An antidepressant called mirtazapine may help people with a potentially life-threatening sleep disorder, sleep apnea, and may also help heavy snorers.
With sleep apnea, airflow from the nose and mouth to the lungs is restricted during sleep, causing the person to stop breathing for up to one minute, sometimes hundreds of times a night.
Sleep apnea affects an estimated 15 million to 20 million people in the United States and is associated with an increased risk of high blood pressure, heart attack, stroke and adult-onset diabetes.
Additionally, apnea, which means "without breath," can lead to behavioral problems and learning difficulties because people do not get enough rest.
Currently, sleep apnea is treated with mechanical devices such as masks or nasal prongs, which maintain a continuous positive airway pressure.
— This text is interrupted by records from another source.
Lemma getitem_Ok (v x : json) (k : string) :
  getitem v k = Ok x -> exists d, v = JObj d /\ dict_get d k = Some x.
Proof.
  destruct v; cbn; try discriminate.
  destruct (dict_get l k) eqn:H; [|discriminate].
  intros [= <-]. eauto.
Qed.

(** ** Enrichment of a task *)

Section Enrichment.

Variable R : runtime.
Variable server : list request -> request -> reply.

(** What [enrich_task] returns: the task with the two resolved users
    assigned in its fields and the transactions of its identifier. *)
Lemma enrich_task_returns (tasks_trans task task' : json) (w w' : world) :
  Phabricator.enrich_task R server tasks_trans task w = (w', Ok task') ->
  exists d fields id author_id owner_id author owner trans w1,
    task = JObj d
    /\ dict_get d "id" = Some id
    /\ dict_get d "fields" = Some (JObj fields)
    /\ dict_get fields "authorPHID" = Some author_id
    /\ dict_get fields "ownerPHID" = Some owner_id
    /\ Phabricator.__get_or_fetch_user R server author_id w = (w1, Ok author)
    /\ Phabricator.__get_or_fetch_user R server owner_id w1 = (w', Ok owner)
    /\ getitem tasks_trans (str R id) = Ok trans
    /\ task' =
       JObj (dict_set
               (dict_set d "fields"
                  (JObj (dict_set (dict_set fields "authorData" author)
                                  "ownerData" owner)))
               "transactions" trans).
Proof.
  unfold Phabricator.enrich_task, bind, lift.
  destruct (getitem task "id") as [id|] eqn:Hid; [|discriminate].
  destruct (getitem_Ok _ _ _ Hid) as (d & -> & Hd).
  destruct (getitem (JObj d) "fields") as [fs|] eqn:Hf; [|discriminate].
  cbn [rbind].
  destruct (getitem fs "authorPHID") as [author_id|] eqn:Ha; [|discriminate].
  destruct (getitem fs "ownerPHID") as [owner_id|] eqn:Ho; [|discriminate].
  destruct (getitem_Ok _ _ _ Ha) as (fields & -> & Ha').
  destruct (getitem_Ok _ _ _ Ho) as (fields0 & [= <-] & Ho').
  destruct (getitem_Ok _ _ _ Hf) as (d0 & [= <-] & Hf').
  destruct (Phabricator.__get_or_fetch_user R server author_id w)
    as [w1 [author|]] eqn:Hau; [|discriminate].
  unfold Phabricator.set_field. rewrite Hf. cbn [rbind setitem].
  destruct (Phabricator.__get_or_fetch_user R server owner_id w1)
    as [w2 [owner|]] eqn:How; [|discriminate].
  cbn [getitem]. rewrite dict_get_set_same. cbn [rbind setitem].
  destruct (getitem tasks_trans (str R id)) as [trans|] eqn:Ht;
    [|discriminate].
  intros [= <- <-].
  exists d, fields, id, author_id, owner_id, author, owner, trans, w1.
  repeat split; try assumption.
  f_equal. f_equal.
  clear. induction d as [|[k v] d IH]; cbn.
  - reflexivity.
  - destruct (String.eqb k "fields") eqn:Hk; cbn; rewrite Hk.
    + reflexivity.
    + now rewrite IH.
Qed.

(** C8. Parsing a listing response gives the array [result.data] as it
    was decoded, so serialising the parsed tasks is serialising that
    array.  Enriching a task keeps every key of the task and of its
    fields in place, adds at most ['transactions'] to the task and
    ['authorData'] and ['ownerData'] to its fields, and leaves the value
    of every other key as it was. *)
Theorem enrichment_only_adds :
  (forall raw envelope result tasks,
      json_loads R raw = Some envelope ->
      getitem envelope "result" = Ok result ->
      getitem result "data" = Ok (JArr tasks) ->
      Phabricator.parse_tasks R raw = Ok tasks
      /\ forall serialise : json -> string,
          rbind (Phabricator.parse_tasks R raw)
                (fun ts => Ok (serialise (JArr ts)))
          = rbind (getitem result "data") (fun data => Ok (serialise data)))
  /\ (forall tasks_trans task task' w w',
         Phabricator.enrich_task R server tasks_trans task w
         = (w', Ok task') ->
         only_adds task task').
Proof.
  split.
  - intros raw envelope result tasks Hj Hr Hd.
    assert (Hp : Phabricator.parse_tasks R raw = Ok tasks).
    { unfold Phabricator.parse_tasks, loads. rewrite Hj. cbn [rbind].
      rewrite Hr. cbn [rbind]. now rewrite Hd. }
    split; [exact Hp|]. intros serialise. now rewrite Hp, Hd.
  - intros tasks_trans task task' w w' H.
    destruct (enrich_task_returns _ _ _ _ _ H)
      as (d & fields & id & aid & oid & author & owner & trans & w1
          & -> & Hid & Hf & _ & _ & _ & _ & _ & ->).
    unfold only_adds. eexists d, fields, _, _, _, _.
    split; [reflexivity|]. split; [exact Hf|]. split; [reflexivity|].
    split.
    { rewrite dict_get_set_other by discriminate.
      apply dict_get_set_same. }
    split.
    { rewrite dict_keys_set, dict_keys_set, Hf, app_nil_r. reflexivity. }
    split.
    { destruct (dict_get _ "transactions"); [apply incl_nil_l|].
      apply incl_refl. }
    split.
    { rewrite dict_keys_set, dict_keys_set, <- app_assoc. reflexivity. }
    split.
    { intros k Hk. apply in_app_or in Hk as [Hk|Hk].
      - destruct (dict_get fields "authorData"); cbn in Hk; intuition.
        subst. now left.
      - destruct (dict_get _ "ownerData"); cbn in Hk; intuition.
        subst. right. now left. }
    split.
    { intros k Hk1 Hk2. now rewrite !dict_get_set_other. }
    intros k Hk1 Hk2. now rewrite !dict_get_set_other.
Qed.

End Enrichment.

(** ** The Identity Resolver *)

Lemma hkey_eqb_eq (a b : hkey) : hkey_eqb a b = true <-> a = b.
Proof.
  destruct a, b; cbn; split; try discriminate; try reflexivity.
  - intros H. apply Z.eqb_eq in H. now subst.
  - intros [= ->]. apply Z.eqb_refl.
  - intros H. apply String.eqb_eq in H. now subst.
  - intros [= ->]. apply String.eqb_refl.
Qed.

Lemma hkey_eqb_refl (a : hkey) : hkey_eqb a a = true.
Proof. now apply hkey_eqb_eq. Qed.

Lemma users_get_set_same (d : users_dict) (k : hkey) (v : json) :
  users_get (users_set d k v) k = Some v.
Proof.
  induction d as [|[k' v'] d IH]; cbn.
  - now rewrite hkey_eqb_refl.
  - destruct (hkey_eqb k' k) eqn:Hk; cbn; now rewrite Hk.
Qed.

Lemma users_get_set_other (d : users_dict) (k k' : hkey) (v : json) :
  k' <> k -> users_get (users_set d k v) k' = users_get d k'.
Proof.
  intros Hne. induction d as [|[k0 v0] d IH]; cbn.
  - destruct (hkey_eqb k k') eqn:Hk; [|reflexivity].
    apply hkey_eqb_eq in Hk. congruence.
  - destruct (hkey_eqb k0 k) eqn:Hk; cbn.
    + apply hkey_eqb_eq in Hk. subst k0.
      destruct (hkey_eqb k k') eqn:Hk'; [|reflexivity].
      apply hkey_eqb_eq in Hk'. congruence.
    + now rewrite IH.
Qed.

Section Resolver.

Variable R : runtime.
Variable server : list request -> request -> reply.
However, the devices can be uncomfortable and difficult to use long-term.
But now researchers have found that mirtazapine, an antidepressant, can significantly reduce the symptoms of sleep apnea and may also help heavy snorers.
The study involved 12 people between the ages of 20 and 70 years and was funded by NV Organon, which markets the drug as Remeron for a treatment for depression.
During three seven-day treatment periods, participants were given either mirtazapine or a dummy pill one hour before bedtime.
The participants were then monitored throughout the night.
Researchers found that using the drug cut the number of times breathing stopped or slowed during sleep in half and reduced the number of times sleep was disrupted by 28 percent.
According to researchers, since the drug helped sleep apnea, it could also help snoring. However, they questioned whether snorers would want to take the drug.
The U.S. Food and Drug Adminstration has not approved Mirtazapine for the treatment of sleep apnea. Its use in this trial was approved for experimental purposes only.